This year we have been observing the Season of Creation. We have talked about the world, we have considered humanity, made in God’s image, and today I want to give a thought to science.
Too often when someone talks about the ‘theology of creation’ the conversation instantly moves to the supposed debate between sciene and religion.
I want to look at the scientific view of the origin of the world, but rather than see theology as opposed to science, I want to draw some theological reflections from scientific theory:
Einstein, Albert said: “Science without religion is lame, religion without science is blind.” So this sermon is an attempt to bring Science and religion together…
In the beginning was nothing.
Then 13.7 billion years ago, in a singularity, an infinitely small pinprick of existence, the big bang was sparked into existence and there was light.
As the infant universe expanded faster than the speed of light, and within the first fraction of the first second of existence the laws of physics crystalised out of the chaos. At first the universe was only a hot soup of quarks, gluons and leptons, but while the universe was one ten-thousandth of a second old protons, neutrons and electrons (the famalier building blocks of atoms) had appeared.
The whole universe remained hot enough to be nothing more than constant nuclear reactions until beyond the first three minutes.
There were still no atoms yet – just the raw materials – the universe was not cool enough for atoms for half a million years.
At this point the gross nuclear structure of the universe was left at the ratio of today with a quarter helium to three quarters hydrogen. (Although the ratios of protons to neutons and electrons had made this inevitable three minutes after the initial big bang.)
The greatest miracle, ever had already occurred. Water into wine? Feeding 5,000? These are nothing to the laws of physics created in the first second of existence and the protons, neutons and electrons that formed in the first minutes. If any of these forces or measurements were even slightly different, no life would exist. For example if gravity were slightly stronger, or any of these nuclear particles just a little bigger (giving them a stronger pull, and so having the same effect) then the big bang would have been followed by the universe pulling itself together within a few billion years in a big crunch with no opportunity for suns and planets to from. If gravity were slightly weaker, or any nuclear particles just a little smaller (giving them a weaker pull, and so having the same effect) then the big bang would have been followed by the universe expanding so fast that stars would never form, and the universe would be an ever-expanding and ever-thinning cloud of hydrogen and helium.

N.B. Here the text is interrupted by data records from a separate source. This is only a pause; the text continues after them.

Lemma parse_message_well_typed_witness :
  exists r h b', ParseMessage [] garbage_buffer sample_header = Ok (r, h, b') /\ wf [] b' /\ header_ok h /\
    0 <= ReadableBytes b' <= ReadableBytes garbage_buffer /\ ReadableBytes garbage_buffer < SIZE_MOD /\
    match r with
    | Some p => payload_len h = zlen p /\ HEADER_SIZE + zlen p + ReadableBytes b' = ReadableBytes garbage_buffer
    | None => True
    end.
Proof.
  apply (parse_message_well_typed x86 [] garbage_buffer sample_header garbage_wf).
  vm_compute. intuition discriminate.
Defined.

(** A message is only ever read off its own encoding: when [ParseMessage]
    returns a payload, the bytes it removed are the wire frame of that header
    and payload, the header's length field is the payload's length, and its
    magic is the protocol's. *)
Theorem parse_message_sound (H : HostOrder) ar b out p h b' :
  wf ar b -> ParseMessage ar b out = Ok (Some p, h, b') ->
  contents ar b = wire_frame h p ++ contents ar b' /\ header_ok h /\
  magic h = MAGIC_NUMBER /\ payload_len h = zlen p.
Proof.
  intros Hwf Hp. destruct (ParseMessage_ok ar b out Hwf) as (b1 & Hp1 & _ & Hc1 & _ & _).
  rewrite Hp in Hp1. injection Hp1 as Hr <-.
  destruct (parse_spec (contents ar b)) as [|h1|h1|h1 p1] eqn:E; try discriminate Hr.
  injection Hr as <- <-. apply parse_spec_message in E as (Hb & Hok & Hh & _).
  cbn [consumed] in Hc1. rewrite Hc1. split; [done|]. split; [done|].
  rewrite Hh. done.
Qed.

Definition framed_buffer : Buffer :=
  let f := wire_frame sample_header sample_payload ++ [Byte.xff] in
  mkBuffer f nullptr (zlen f) false (zlen f) 0.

But in our perfectly ballanced universe, once atoms formed, the forces of gravity started to draw them together, forming larger and larger clumps of matter, until some clumps became so vast that their internal forces of gravity became so strong that they broke apart the atoms in nuclear reactions and the first stars were born, about 1 billion years after the Big Bang.
In these first stars the atoms of hydrogen and helium were broken apart, and they reformed as new elements, including the carbon that is the elemental building block of life were formed – every atom of carbon in your body was created in the nuclear reactions in the heart of a sun.
Our sun and our home planet were formed in the second generation of stars.
Around 4.5 billion years ago life on earth began. (Just 3 million years ago the human race appeared.) The evolution of life is every bit as wonderful as the physical origen, but I will not go into it, as we will run out of time, and I was always much better at physics than biology.
But I would like to echo the words of Carl Segen who said of human civilisation: “These are the things hydrogen atoms do given 13.7 billion years.”
Science has its own miracles that can inspire awe, and wonder, and spirituality.
Atoms are mostly empty space, if you were able to remove all the space from and atom and compress it, then the entire human race could fit into a space the size of a sugar cube.
Some of you may know that I edit the Newsletter for the campaigning charity, Inclusive Church. The editorial that recieved more comment & feedback than all my others put together was based the sermon I delivered here on Ash Wednesday. I hope those who were here on Ash Wednesday will forgive me repeating what I said back then.
As I have already said, after the Big Bang, scientists believe that the only elements that existed were hydrogen and helium (the lightest and simplest elements). No carbon or metal or any complex elements. Then these atoms of hydrogen and helium slowly clustered over unimaginable aeons of time the clusters became enormous balls of matter that had so much gravity that the atoms were pulled apart in a nuclear reaction, and the universe’s first generation of stars sprung to light.
All of the heavy elements that exist in the universe – metals, and the carbon of our bodies was created in the heart of the first generation of stars.
On Ash Wednesday we say “remember that you are dust…” we are not just made of dust, as Genesis tells us, we are made of stardust! “Remember you are stardust…”
Our human bodies that we so often feel ashamed of (or are made to feel ashamed of) are the stuff of stars, made by God, loved by God, inhabited by God.
We are stardust! We need to learn to stand tall and not be ashamed: regardless of gender, sexuality, race, disability, social status, education: you are stardust. You are a child of God. You matter.
We are frail, but we are also part of a holy adventure reflecting God’s love over billions of years and in billions of galaxies.
Our lives are strange and sometimes difficult, but life is also wonderful and beautiful.